Fig. 5: Time-resolved SICFA reveals the sequential effects of 5-FU on cellular biochemical pathways.

a Schematic representation of the metabolic pathways of 5-FU and their impact on DNA and RNA damage. Proteins with significant changes in stability and abundance are highlighted in red. b Experimental workflow of the protein stability and protein abundance analysis. K562 cells were treated with 5-FU or DMSO at different time points (30 min, 4 h, 12 h, and 24 h), followed by cell lysis, protein extraction, digestion, and LC-MS/MS analysis. c Volcano plots showing changes in protein stability (SICFA) after 5-FU treatment in K562 cells at different time points (30 min, 4 h, 12 h, 24 h). The p values from two-sided empirical Bayes t tests without adjustment, with n = 4 cell replicates. Known targets are marked in red, and potential targets are shown in green.
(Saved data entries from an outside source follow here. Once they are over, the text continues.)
(** * QuantCrux front end: the authenticated API client and the session holder

    A shallow embedding of
    - [src/services/authService.ts]: the axios client with its request
      and response interceptors, and the [authService] object;
    - the module of [portfolioService]: the axios client of an ordinary
      service module;
    - the module of [AuthProvider]: the session holder (startup, logout).

    The browser and the network are explicit state: [localStorage] is a
    finite map from keys to strings, [window.location.href] a string, the
    backend an arbitrary state machine answering one request at a time, and
    every request put on the network is appended to a log.  Promises are
    run to completion one after the other (the event loop is single
    threaded); a promise that is awaited is a value [Fulfilled]/[Rejected],
    and the chain of nested awaits is bounded by a fuel argument. *)

From Stdlib Require Import ZArith String List Lia.
From stdpp Require Import base option gmap strings list.

Local Open Scope string_scope.
Local Open Scope list_scope.
Local Open Scope Z_scope.
Local Open Scope nat_scope.

(** ** JavaScript values used by the code *)

Module Js.

(** A JSON object whose fields are strings ([User], [LoginResponse] and
    the refresh request body are such objects; TypeScript interfaces are
    erased at run time). *)
Abbreviation Json := (gmap string string).

(** [if (token)] on a [string | null]: [null] and the empty string are
    falsy. *)
Definition truthy (v : option string) : bool :=
  match v with
  | Some s => negb (String.eqb s EmptyString)
  | None => false
  end.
The dashed line corresponds to a significance threshold of −log₁₀(p value) = 4. Source data are provided as a Source Data file. d Venn diagram showing overlap between proteins with significant changes in stability (SICFA) and those with altered abundance. e Line chart showing the number of proteins with significant changes in stability and abundance over time. Cellular responses are categorized into four stages: (i) molecular initiating events, (ii) early events, (iii) intermediate events, and (iv) outcome events. Source data are provided as a Source Data file. f Heatmaps showing bioinformatics enrichment analysis of biological processes associated with proteins with significant changes in stability (SIC) and abundance (Abu) at different time points, highlighting the time-resolved effects of 5-FU on cellular biochemical pathways. Colors indicate p-values (one-sided Fisher’s exact test, no adjustment), with white cells indicating a lack of enrichment of the term in the corresponding gene list.